Your goal. Find the line below that contains "- apply read_ip_v4, parse_ipv4_octets". Transcribe it and every line after it exactly, adding nothing.

Source records
-*-*-

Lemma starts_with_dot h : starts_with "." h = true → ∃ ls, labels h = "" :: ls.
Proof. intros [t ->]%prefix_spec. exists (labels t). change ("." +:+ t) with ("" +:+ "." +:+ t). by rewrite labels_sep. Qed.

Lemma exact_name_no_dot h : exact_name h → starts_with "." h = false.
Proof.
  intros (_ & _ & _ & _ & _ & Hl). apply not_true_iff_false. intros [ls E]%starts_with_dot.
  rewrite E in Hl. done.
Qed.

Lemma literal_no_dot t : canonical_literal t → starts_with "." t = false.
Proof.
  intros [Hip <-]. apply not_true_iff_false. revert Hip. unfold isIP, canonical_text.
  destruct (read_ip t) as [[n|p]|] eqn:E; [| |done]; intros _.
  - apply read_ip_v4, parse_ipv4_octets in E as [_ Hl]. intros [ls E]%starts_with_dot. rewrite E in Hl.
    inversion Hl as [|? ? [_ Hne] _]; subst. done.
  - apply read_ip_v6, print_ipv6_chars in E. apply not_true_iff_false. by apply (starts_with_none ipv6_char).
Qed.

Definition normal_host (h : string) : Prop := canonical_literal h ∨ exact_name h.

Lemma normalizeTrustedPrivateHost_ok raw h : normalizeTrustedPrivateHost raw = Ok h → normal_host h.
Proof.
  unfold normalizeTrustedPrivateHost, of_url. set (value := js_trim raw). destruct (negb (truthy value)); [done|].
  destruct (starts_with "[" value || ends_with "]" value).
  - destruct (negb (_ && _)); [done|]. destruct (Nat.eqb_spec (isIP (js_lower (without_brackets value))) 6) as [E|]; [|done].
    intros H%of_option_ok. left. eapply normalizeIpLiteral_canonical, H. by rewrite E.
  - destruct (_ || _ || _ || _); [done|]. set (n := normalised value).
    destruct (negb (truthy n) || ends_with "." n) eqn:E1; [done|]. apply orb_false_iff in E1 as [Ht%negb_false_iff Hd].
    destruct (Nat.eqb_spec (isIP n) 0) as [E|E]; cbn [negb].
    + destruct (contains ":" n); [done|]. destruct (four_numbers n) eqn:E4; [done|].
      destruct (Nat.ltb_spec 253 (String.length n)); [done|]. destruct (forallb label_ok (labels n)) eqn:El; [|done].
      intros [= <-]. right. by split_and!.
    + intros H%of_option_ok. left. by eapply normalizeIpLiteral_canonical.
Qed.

-*-*-

Response.
  - apply read_ip_v4, parse_ipv4_octets in E as [_ Hl]. intros [ls E]%starts_with_dot. rewrite E in Hl.
    inversion Hl as [|? ? [_ Hne] _]; subst. done.
  - apply read_ip_v6, print_ipv6_chars in E. apply not_true_iff_false. by apply (starts_with_none ipv6_char).
Qed.

Definition normal_host (h : string) : Prop := canonical_literal h ∨ exact_name h.

Lemma normalizeTrustedPrivateHost_ok raw h : normalizeTrustedPrivateHost raw = Ok h → normal_host h.
Proof.
  unfold normalizeTrustedPrivateHost, of_url. set (value := js_trim raw). destruct (negb (truthy value)); [done|].
  destruct (starts_with "[" value || ends_with "]" value).
  - destruct (negb (_ && _)); [done|]. destruct (Nat.eqb_spec (isIP (js_lower (without_brackets value))) 6) as [E|]; [|done].
    intros H%of_option_ok. left. eapply normalizeIpLiteral_canonical, H. by rewrite E.
  - destruct (_ || _ || _ || _); [done|]. set (n := normalised value).
    destruct (negb (truthy n) || ends_with "." n) eqn:E1; [done|]. apply orb_false_iff in E1 as [Ht%negb_false_iff Hd].
    destruct (Nat.eqb_spec (isIP n) 0) as [E|E]; cbn [negb].
    + destruct (contains ":" n); [done|]. destruct (four_numbers n) eqn:E4; [done|].
      destruct (Nat.ltb_spec 253 (String.length n)); [done|]. destruct (forallb label_ok (labels n)) eqn:El; [|done].
      intros [= <-]. right. by split_and!.
    + intros H%of_option_ok. left. by eapply normalizeIpLiteral_canonical.
Qed.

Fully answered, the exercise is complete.